On Monday, California Governor Gavin Newsom signed the Transparency in Frontier Synthetic Intelligence Act into legislation, requiring AI firms to reveal their security practices whereas stopping in need of mandating precise security testing. The legislation requires firms with annual revenues of not less than $500 million to publish security protocols on their web sites and report incidents to state authorities, but it surely lacks the stronger enforcement tooth of the invoice Newsom vetoed final yr after tech firms lobbied closely towards it.

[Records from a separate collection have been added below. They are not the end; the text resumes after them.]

(** * ToteMaster YOLO service: item consolidation, tiering and the
      multi-photo handler

    Shallow embedding of [backend/python-yolo-service/main.py].

    - Python [str] values are [string]s (read them as the UTF-8 encoding
      of the Python string, so that equality and concatenation agree).
    - Python [int] is [Z]; Python [float] is an IEEE-754 binary64 value,
      a [spec_float] with precision 53 and maximal exponent 1024.
    - The built-in string methods [str.lower] and [str.title] are
      parameters of the model, so that what is proved holds for every
      string; their ASCII instances run the model on concrete inputs.
    - A Python exception (an instance of [Exception], which is what the
      [except] clauses of the source catch) is a value of [exn]; code that
      may raise returns a [result].  Logging is left out.
    - The [dict] used by [consolidate_items] keeps insertion order, so it
      is an association list. *)

From Stdlib Require Import ZArith List String Ascii Bool Lia Permutation.
From Stdlib Require Import DecimalString.
From Stdlib Require Import QArith Sorted.
From Stdlib Require Import Floats.SpecFloat.
Import ListNotations.

Local Open Scope Z_scope.
Local Open Scope string_scope.
Local Open Scope list_scope.

(** ** Exceptions and results *)

Inductive exn : Type :=
| KeyError (key : string)
| HTTPException (status_code : Z) (detail : string)
| OtherException (message : string).

Inductive result (A : Type) : Type :=
| Ok (value : A)
| Raise (e : exn).

Arguments Ok {A} value.
Arguments Raise {A} e.

Definition bind {A B : Type} (r : result A) (k : A -> result B) : result B :=
  match r with
  | Ok a => k a
  | Raise e => Raise e
  end.

Notation "x <- r ;; k" := (bind r (fun x => k))
  (at level 61, r at next level, right associativity).

(** ** Data model *)

(** [class DetectedItem(BaseModel)] *)
Record DetectedItem : Type := mkItem {
  name : string;
  description : string;
  category : string;
  quantity : Z;
  condition : string;
  confidence : string;
  aiGenerated : bool;
  sourcePhoto : string
}.

(** [class AnalyzeRequest(BaseModel)]; a URL is held as its string. *)
Record AnalyzeRequest : Type := mkRequest { photoUrl : string }.

(** [class AnalyzeMultipleRequest(BaseModel)] *)
Record AnalyzeMultipleRequest : Type :=
  mkMultipleRequest { photoUrls : list string }.

(** [class AnalysisResponse(BaseModel)] *)
Record AnalysisResponse : Type := mkResponse {
  items : list DetectedItem;
  photosAnalyzed : Z
}.

(** One entry of the list returned by [detect_objects]:
    [{'class': class_name, 'confidence': conf}]. *)
Record Detection : Type := mkDetection {
  det_class : string;
  det_confidence : spec_float
}.

(** Attribute assignments [obj.quantity = q] and [obj.confidence = c]. *)
Definition set_quantity (it : DetectedItem) (q : Z) : DetectedItem :=
  mkItem (name it) (description it) (category it) q (condition it)
         (confidence it) (aiGenerated it) (sourcePhoto it).

Definition set_confidence (it : DetectedItem) (c : string) : DetectedItem :=
  mkItem (name it) (description it) (category it) (quantity it) (condition it)
         c (aiGenerated it) (sourcePhoto it).

(** ** Insertion-ordered dictionaries *)

Definition dict_of (V : Type) : Type := list (string * V).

The laws, S.B. 53, replaces Senator Scott Wiener’s earlier try at AI regulation, often known as S.B. 1047, that may have required security testing and “kill switches” for AI programs. As a substitute, the brand new legislation asks firms to explain how they incorporate “nationwide requirements, worldwide requirements, and industry-consensus finest practices” into their AI improvement, with out specifying what these requirements are or requiring unbiased verification.

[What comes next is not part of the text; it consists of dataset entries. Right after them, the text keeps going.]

(** With the buffer cached and no click suspended, every event keeps the
    pending frame requests with [reverseRAF]. *)
Lemma handle_cached_frames (ev : event) (e : Engine) (buf : AudioBuffer) :
  tmReverseBuffer e = Some buf ->
  awaiting e = 0%nat ->
  frames_owned e ->
  frames_owned (handle ev e).
Proof.
  intros Hb Ha Ho.
  assert (Hstop : forall c, frames (stopReverse c e) = [])
    by (intros c; apply stopReverse_cancels, Ho).
  destruct ev; cbn [handle];
    try (apply frames_nil_owned; exact (Hstop _)); try exact Ho.
  - unfold click. destruct (reverseSource e) eqn:Es.
    + apply frames_nil_owned. exact (Hstop true).
    + set (e1 := stopReverse false _).
      assert (H1 : frames e1 = []) by (apply stopReverse_cancels; exact Ho).
      assert (Hb1 : tmReverseBuffer e1 = Some buf)
        by (unfold e1; rewrite stopReverse_buffer; exact Hb).
      clearbody e1.
      destruct (reverseCtx e1); simpl; rewrite Hb1;
        apply start_session_frames; exact H1.
  - unfold decoded. rewrite Ha. exact Ho.
  - unfold decode_failed. rewrite Ha. exact Ho.
  - unfold on_ratechange. destruct (reverseSource e); exact Ho.
  - destruct (list_find _ _) as [[i [g w]]|] eqn:Ef; [|exact Ho].
    apply list_find_Some in Ef as (Hi & Hg & _). simpl in Hg. subst g.
    apply step_frames. simpl. apply owned_filter; [exact Ho|].
    apply (Ho f w). apply (list_elem_of_lookup_2 _ i). exact Hi.
  - destruct (nodes e !! id) as [m|]; [|exact Ho].
    destruct (node_onended m); [|exact Ho].
    apply frames_nil_owned, stopReverse_cancels. exact Ho.
  - destruct (reverseCtx e); [|exact Ho]. destruct (Qle_bool 0 dt); exact Ho.
Qed.

Lemma run_cached_inv (evs : list event) (e : Engine) (buf : AudioBuffer) :
  tmReverseBuffer e = Some buf ->
  awaiting e = 0%nat ->
  source_owns_live e ->
  frames_owned e ->
  source_owns_live (run evs e) /\ frames_owned (run evs e).
Proof.
  revert e. induction evs as [|ev evs IH]; intros e Hb Ha Ho Hf; [split; assumption|].
  rewrite run_event.
  pose proof (handle_cached_decode_work ev e buf Hb Ha) as Hw.
  unfold decode_work in Hw. injection Hw as Hb' Ha' _ _.
  apply (IH _ (eq_trans Hb' Hb) (eq_trans Ha' Ha)).
  - apply (handle_cached_owns ev e buf Hb Ha Ho).
  - apply (handle_cached_frames ev e buf Hb Ha Hf).
Qed.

“California has confirmed that we are able to set up rules to guard our communities whereas additionally guaranteeing that the rising AI {industry} continues to thrive,” Newsom stated in a press release, although the legislation’s precise protecting measures stay largely voluntary past fundamental reporting necessities.

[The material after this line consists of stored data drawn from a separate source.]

(** ** [load_data] and [save_data] *)



Lemma skip_ws_blank text : forallb Json.is_ws text = true -> Json.skip_ws text = [].
Proof.
  induction text as [|c r IH]; simpl; [reflexivity|].
  intros H. apply andb_true_iff in H as [Hc Hr]. rewrite Hc. auto.
Qed.

Lemma loads_blank text : forallb Json.is_ws text = true -> Json.loads text = None.
Proof.
  intros H. pose proof (skip_ws_blank text H) as Hs.
  destruct text as [|c r]; [reflexivity|].
  simpl in H. apply andb_true_iff in H as [Hc _].
  assert (Hcases : c = 32%N \/ c = 9%N \/ c = 10%N \/ c = 13%N).
  { unfold Json.is_ws in Hc. rewrite !orb_true_iff in Hc.
    rewrite !N.eqb_eq in Hc. tauto. }
  unfold Json.loads.
  destruct Hcases as [-> | [-> | [-> | ->]]]; now rewrite Hs.
Qed.

(** X11: [load_data] on an empty file, or on one that holds only
    spaces, tabs and line ends, logs an ERROR and resets the Stock Map
    to empty: such a file is not JSON. *)
Theorem load_data_blank_file fs self file text :
  node fs file = Regular text ->
  forallb Json.is_ws text = true ->
  load_data fs self file = Ok (init, [Log ERROR (ErrorDecodingJSON file)]).
Proof.
  intros Hnode Hblank. unfold load_data. rewrite Hnode.
  now rewrite (loads_blank text Hblank).
Qed.

Lemma load_data_blank_file_witness :
  load_data (write disk inventory_json []) (ledger fruit) inventory_json
  = Ok (init, [Log ERROR (ErrorDecodingJSON inventory_json)])
  /\ load_data (write disk inventory_json [32; 10]%N) (ledger fruit) inventory_json
     = Ok (init, [Log ERROR (ErrorDecodingJSON inventory_json)]).
Proof.
  split.
  - apply (load_data_blank_file (write disk inventory_json []) (ledger fruit)
             inventory_json []); reflexivity.
  - apply (load_data_blank_file (write disk inventory_json [32; 10]%N) (ledger fruit)
             inventory_json [32; 10]%N); reflexivity.
Defined.

Lemma dumps_stock d :
  stock_map d = true -> exists text, Json.dumps (PyDict d) = Some text.
Proof.
  intros Hd. apply andb_true_iff in Hd as [_ Hq].
  destruct d as [|[k v] l]; [now exists [123; 125]%N|].
  cbn [forallb snd] in Hq. apply andb_true_iff in Hq as [Hv Hq].
  destruct v; try discriminate.
  eexists. unfold Json.dumps. now apply encode_stock.
Qed.



(** *** The text [save_data] writes *)

Section Ascii.

Local Open Scope N_scope.
Import Json.

Lemma ascii_app a b : ascii_text (a ++ b) = ascii_text a && ascii_text b.
Proof. apply forallb_app. Qed.

Lemma hex_digit_ascii d : d < 16 -> (hex_digit d <? 128) = true.
Proof.
  intros H. unfold hex_digit. apply N.ltb_lt.
  destruct (d <? 10); lia.
Qed.

Lemma ascii_u_escape n : n < 65536 -> ascii_text (u_escape n) = true.
Proof.
  intros H. unfold u_escape, ascii_text. cbn [forallb].
  rewrite !hex_digit_ascii;
    try (apply N.mod_lt; discriminate);
    try (apply N.Div0.div_lt_upper_bound; lia).
  reflexivity.
Qed.

Lemma ascii_escape_char c : ascii_text (escape_char c) = true.
Proof.
  unfold escape_char.
  repeat match goal with
         | |- ascii_text (if ?b then _ else _) = true =>
             destruct b eqn:?; [reflexivity|]
         end.
  destruct ((32 <=? c) && (c <=? 126)) eqn:E.
  - apply andb_true_iff in E as [_ E]. apply N.leb_le in E.
    unfold ascii_text. cbn [forallb]. rewrite andb_true_r. apply N.ltb_lt. lia.
  - destruct (c <? 65536) eqn:E2.
    + apply N.ltb_lt in E2. now apply ascii_u_escape.
    + assert (Hb : forall x, N.land x 1023 < 1024).
      { intros x. change 1023 with (N.ones 10). rewrite N.land_ones.
        apply N.mod_lt. discriminate. }
      rewrite ascii_app, !ascii_u_escape; [reflexivity | |];
        rewrite lor_disjoint by (try reflexivity; apply Hb);
        pose proof (Hb (c - 65536)); pose proof (Hb (N.shiftr (c - 65536) 10)); lia.
Qed.

Lemma ascii_encode_str s : ascii_text (encode_str s) = true.
Proof.
  unfold encode_str. change (34 :: flat_map escape_char s ++ [34])
    with ([34] ++ flat_map escape_char s ++ [34]).
  rewrite !ascii_app. simpl. rewrite andb_true_r.
  induction s as [|c s IH]; [reflexivity|].
  cbn [flat_map]. now rewrite ascii_app, ascii_escape_char, IH.
Qed.

Lemma ascii_uint_chars u : ascii_text (uint_chars u) = true.
Proof. induction u; simpl; auto. Qed.

Lemma ascii_int_repr z : ascii_text (int_repr z) = true.
Proof.
  unfold int_repr. destruct z; apply ascii_uint_chars.
Qed.

Lemma ascii_member_text k z : ascii_text (member_text (k, PyInt z)) = true.
Proof.
  unfold member_text. cbn [fst snd].
  now rewrite !ascii_app, ascii_encode_str, ascii_int_repr.
Qed.

Lemma ascii_more_members l :
  forallb (fun kv => is_quantity (snd kv)) l = true -> ascii_text (more_members l) = true.
Proof.
  induction l as [|[k v] l IH]; [reflexivity|].
  cbn [forallb snd]. intros H. apply andb_true_iff in H as [Hv H].
  destruct v; try discriminate.
  cbn [more_members].
  change (44 :: newline_indent 1 ++ member_text (k, PyInt z) ++ more_members l)
    with ([44; 10; 32; 32; 32; 32] ++ member_text (k, PyInt z) ++ more_members l).
  now rewrite !ascii_app, ascii_member_text, IH.
Qed.

Lemma ascii_dumps_stock d text :
  stock_map d = true -> dumps (PyDict d) = Some text -> ascii_text text = true.
Proof.
  intros Hd. apply andb_true_iff in Hd as [_ Hq].
  destruct d as [|[k v] l]; [intros H; now inversion H|].
  cbn [forallb snd] in Hq. apply andb_true_iff in Hq as [Hv Hq].
  destruct v; try discriminate.
  unfold dumps. rewrite (encode_stock k z l Hq). intros H.
  assert (E : text = [123; 10; 32; 32; 32; 32] ++ member_text (k, PyInt z)
                       ++ more_members l ++ [10; 125])
    by (inversion H; reflexivity).
  rewrite E.
  now rewrite !ascii_app, ascii_member_text, ascii_more_members.
Qed.

End Ascii.

(** X13: the text [save_data] writes for a Stock Map holds ASCII
    characters only, whatever code points the item names hold: every
    other character is written as an escape. *)
Theorem save_data_writes_ascii fs d file :
  stock_map d = true ->
  can_write fs file = true ->
  exists text,
    save_data fs (ledger d) file = Ok (write fs file text, [Log INFO (DataSaved file)])
    /\ ascii_text text = true.
Proof.
  intros Hd Hw. destruct (dumps_stock d Hd) as [text Htext].
  exists text. split.
  - unfold save_data. rewrite Hw. simpl. now rewrite Htext.
  - now apply (ascii_dumps_stock d).
Qed.

Lemma save_data_writes_ascii_witness :
  exists text,
    save_data disk (ledger [([233; 20013; 128512; 55357]%N, PyInt 3)]) inventory_json
    = Ok (write disk inventory_json text, [Log INFO (DataSaved inventory_json)])
    /\ ascii_text text = true.
Proof.
  apply (save_data_writes_ascii disk [([233; 20013; 128512; 55357]%N, PyInt 3)]
           inventory_json); reflexivity.
Defined.

(** ** [print_data] *)

Lemma print_lines_dict (l : dict) :
  print_lines l
  = ({| logged := [];
        printed := map (fun kv => ReportLine (fst kv) (snd kv)) l |}, Ok tt).
Proof.
  induction l as [|[k v] l IH]; [reflexivity|].
  cbn [print_lines]. unfold andthen, print. rewrite IH. reflexivity.
Qed.

Lemma print_data_dict (d : dict) :
  print_data (ledger d)
  = ({| logged := [];
        printed := ReportHeader
                     :: (match d with [] => [ReportEmpty] | _ => [] end)
                     ++ map (fun kv => ReportLine (fst kv) (snd kv)) d
                     ++ [ReportFooter] |},
     Ok tt).
Proof.
  unfold print_data. cbn [ledger stock_data truth items quiet].
  unfold andthen at 1. cbn [print].
  destruct d as [|kv d].
  - reflexivity.
  - cbn [negb andthen quiet print]. rewrite print_lines_dict. reflexivity.
Qed.


(** X15: on a value that is not a dict, [print_data] prints the header,
    and the placeholder line when the value is falsy, then raises
    AttributeError at [.items()]; the footer is not printed. *)
Theorem print_data_raises_on_non_dict sd b :
  not_dict sd = true ->
  truth sd = Ok b ->
  print_data {| stock_data := sd |}
  = ({| logged := [];
        printed := ReportHeader :: (if b then [] else [ReportEmpty]) |},
     Raise AttributeError).
Proof.
  intros Hsd Hb. unfold print_data. cbn [stock_data].
  rewrite Hb. destruct sd; try discriminate; destruct b; reflexivity.
Qed.

Lemma print_data_raises_on_non_dict_witness :
  print_data {| stock_data := PyList [] |}
  = ({| logged := [];
        printed := ReportHeader :: (if false then [] else [ReportEmpty]) |},
     Raise AttributeError).
Proof.
  apply (print_data_raises_on_non_dict (PyList []) false); reflexivity.
Defined.

(** ** [main] *)

Lemma load_data_resets fs self file :
  node fs file = NoFile
  \/ (exists text, node fs file = Regular text /\ Json.loads text = None) ->
  load_data fs self file = Ok (init, [reset_record fs file]).
Proof.
  unfold load_data, reset_record.
  intros [H | [text [H Hbad]]]; rewrite H; [reflexivity|]. now rewrite Hbad.
Qed.







Lemma main_steps fs s0 l0 s1 l1 s2 l2 s3 l3 s4 l4 s5 l5 q low fs' l6 s6 l7 t8 :
  load_data fs init default_file = Ok (s0, l0) ->
  add_item s0 (PyStr apple) (PyInt 10) = Ok (s1, l1) ->
  add_item s1 (PyStr banana) (PyInt 2) = Ok (s2, l2) ->
  add_item s2 (PyInt 123) (PyStr (of_string "ten")) = Ok (s3, l3) ->
  remove_item s3 (PyStr apple) (PyInt 3) = Ok (s4, l4) ->
  remove_item s4 (PyStr (of_string "orange")) (PyInt 1) = Ok (s5, l5) ->
  get_qty s5 (PyStr apple) = Ok q ->
  check_low_items s5 default_threshold = Ok low ->
  save_data fs s5 default_file = Ok (fs', l6) ->
  load_data fs' s5 default_file = Ok (s6, l7) ->
  print_data s6 = (t8, Ok tt) ->
  main fs
  = ({| logged := l0 ++ l1 ++ l2 ++ l3 ++ l4 ++ l5 ++ l6 ++ l7 ++ logged t8;
        printed := AppleStock q :: LowItems low :: printed t8 |},
     Ok fs').
Proof.
  intros H0 H1 H2 H3 H4 H5 H6 H7 H8 H9 H10.
  unfold main. cbn [andthen quiet].
  change (of_string "apple") with apple. change (of_string "banana") with banana.
  rewrite H0. cbn [andthen call].
  rewrite H1. cbn [andthen call].
  rewrite H2. cbn [andthen call].
  rewrite H3. cbn [andthen call].
  rewrite H4. cbn [andthen call].
  rewrite H5. cbn [andthen call].
  rewrite H6. cbn [andthen call quiet print].
  rewrite H7. cbn [andthen call quiet print].
  rewrite H8. cbn [andthen call quiet print].
  rewrite H9. cbn [andthen call quiet print].
  rewrite H10. cbn [andthen call quiet print].
  unfold trace_app, silent. simpl. now rewrite !List.app_nil_r.
Qed.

Based on the California state authorities, the state homes 32 of the world’s prime 50 AI firms, and greater than half of world enterprise capital funding for AI and machine studying startups went to Bay Space firms final yr. So whereas the just lately signed invoice is state-level laws, what occurs in California AI regulation can have a a lot wider affect, each by legislative precedent and by affecting firms that craft AI programs used around the globe.
Transparency as an alternative of testing
The place the vetoed SB 1047 would have mandated security testing and kill switches for AI programs, the brand new legislation focuses on disclosure. Corporations should report what the state calls “potential essential security incidents” to California’s Workplace of Emergency Companies and supply whistleblower protections for workers who increase security considerations. The legislation defines catastrophic threat narrowly as incidents probably inflicting 50+ deaths or $1 billion in harm by weapons help, autonomous felony acts, or lack of management. The lawyer basic can levy civil penalties of as much as $1 million per violation for noncompliance with these reporting necessities.